# Oct '07 Challenge Photos - "Window"



## TwistMyArm (Nov 3, 2007)

Hey folks,

We've got 33 great photos for the October challenge. Everyone should have a look and vote for their favorite!

Window

You may notice that in the gallery some files appear larger then 150KB, but every photo included was less then 150KB when uploaded to the gallery.

To ensure that voting remains fair only active participating members of the forum may cast a vote. New members may not be able to vote right away in a challenge due to restrictions that have been put in place. If you cannot vote, but believe that you should be able to, feel free to send a pm to myself or another TPF staff member.

Please keep in mind that we are trying to keep this challenge anonymous (and unbiased) when it comes to both the submitting and the voting. Please avoid sharing your opinions about any specific photos until after the voting has completed and the winner is announced.

Please read the titles carefully in order to avoid confusion before voting.
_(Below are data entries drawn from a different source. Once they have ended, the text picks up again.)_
(** X18 on [()], which is no location, and on a file [loc] that ends
    there. *)
Lemma trailing_location_is_optional_witness :
  parseTrailingLocationSpecifier Demo.env (IsOperation 0)
    (Demo.start [Demo.lp; Demo.rp])
  = (Success (), Demo.start [Demo.lp; Demo.rp])
  ∧ stepsBackInBuffer (advance (state (Demo.start [Demo.kloc])))
  ∧ ∃ loc,
      parseTrailingLocationSpecifier Demo.env (IsOperation 0)
        (Demo.start [Demo.kloc])
      = (Failure,
         set_state (reported (plainError "expected '(' in location" loc)
                      (advance (state (Demo.start [Demo.kloc]))))
           (Demo.start [Demo.kloc])).
Proof.
  split_and!.
  - apply (trailing_location_is_optional Demo.env (IsOperation 0)
             (Demo.start [Demo.lp; Demo.rp])). by_evaluation.
  - by_evaluation.
  - destruct (proj1 (proj2 (trailing_location_is_optional Demo.env
                              (IsOperation 0) (Demo.start [Demo.kloc]))))
      as (loc & Hrun & _); [by_evaluation..|].
    by exists loc.
Defined.

(** X19: [loc(#L)] after the operation [b], where [#L] is a location. *)
Lemma trailing_location_of_defined_alias_witness :
  ∃ p',
    parseTrailingLocationSpecifier Demo.env (IsOperation 1) Cases.aliasKnown
      = (Success (), p') ∧
    getLoc (ir p') (IsOperation 1) = Some (LiteralLoc 3) ∧
    deferredLocsReferences p' = [].
Proof.
  eexists. split.
  - eapply (trailing_location_of_defined_alias Demo.env (IsOperation 1)
              Cases.aliasKnown); by_evaluation.
  - split; by_evaluation.
Defined.

(** X20 on [%a#1)], where a result number is allowed and where it is not. *)
Lemma parseSSAUse_behaviour_witness :
  parseSSAUse Demo.env true Cases.numbered
    = (Success (mkUnresolvedOperand 0%Z "%a" 1),
       advance (advance Cases.numbered))
  ∧ parseSSAUse Demo.env false Cases.numbered
    = (Failure,
       reported (plainError "result number not allowed in argument list" 3%Z)
         (advance Cases.numbered)).
Proof.
  split.
  - apply (proj2 (parseSSAUse_behaviour Demo.env true Cases.numbered
                    ltac:(by_evaluation))). by_evaluation.
  - apply (proj2 (parseSSAUse_behaviour Demo.env false Cases.numbered
                    ltac:(by_evaluation))). by_evaluation.
Defined.

(** X21 on [%a, %b, %c)]. *)
Lemma parseOptionalSSAUseList_names_witness :
  parseOptionalSSAUseList Demo.env 8 Cases.names
    = (Success [mkUnresolvedOperand 0%Z "%a" 0; mkUnresolvedOperand 5%Z "%b" 0;
                mkUnresolvedOperand 10%Z "%c" 0],
       set_tokens (Demo.tk Token.r_paren ")" 13) [] Cases.names).
Proof.
  apply (parseOptionalSSAUseList_names Demo.env 8 Cases.names
           [(Demo.tk Token.comma "," 3, Demo.tk Token.percent_identifier "%b" 5);
            (Demo.tk Token.comma "," 8, Demo.tk Token.percent_identifier "%c" 10)]
           (Demo.tk Token.r_paren ")" 13) []); try by_evaluation.
  - repeat constructor.
  - simpl. lia.
Defined.

(** X22 on [#L = loc("a")], where [#L] is new and where it is defined. *)
Lemma parseAttributeAliasDef_behaviour_witness :
  (∃ st', parseAttributeAliasDef Demo.env Cases.aliasDefinition
            = (Success (), st')
          ∧ attributeAliasDefinitions st' !! "L"
            = Some (LocationAttr (LiteralLoc 3)))
  ∧ parseAttributeAliasDef Demo.env
      (set_attributeAliasDefinitions {["L" := OtherAttr 0]}
         Cases.aliasDefinition)
    = (Failure,
       reported
         (plainError "redefinition of attribute alias id 'L'" 0%Z)
         (set_attributeAliasDefinitions {["L" := OtherAttr 0]}
            Cases.aliasDefinition)).
Proof.
  split.
  - eexists. split.
    + eapply (proj2 (proj2 (parseAttributeAliasDef_behaviour Demo.env
                              Cases.aliasDefinition ltac:(by_evaluation))));
        by_evaluation.
    + by_evaluation.
  - apply (proj1 (parseAttributeAliasDef_behaviour Demo.env
                    (set_attributeAliasDefinitions {["L" := OtherAttr 0]}
                       Cases.aliasDefinition) ltac:(by_evaluation))).
    eexists. by_evaluation.
Defined.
The photos may not be sorted in the correct order so to ensure you view them in proper order scroll to the bottom of the page and where it says "Display Options" ensure you select Sorted By: "Image Name" Sort Order: "Ascending" and then click on the "Show Images" button.

After viewing the photos please take the opportunity to vote for your favorite. Good luck to all. If there are any questions please let us know.

The mods/admins of ThePhotoForum.com may decide the winner from the top five submitted photos. The winner of the photo challenge will be contacted by Private Message (PM) on the day that the winner is announced. If the winner does not respond to the PM within 30 days they will not receive their prize and it will be put towards a future challenge. If we are unable to ship the intended prize to the winner do to his/her location we will provide another prize of equal value. 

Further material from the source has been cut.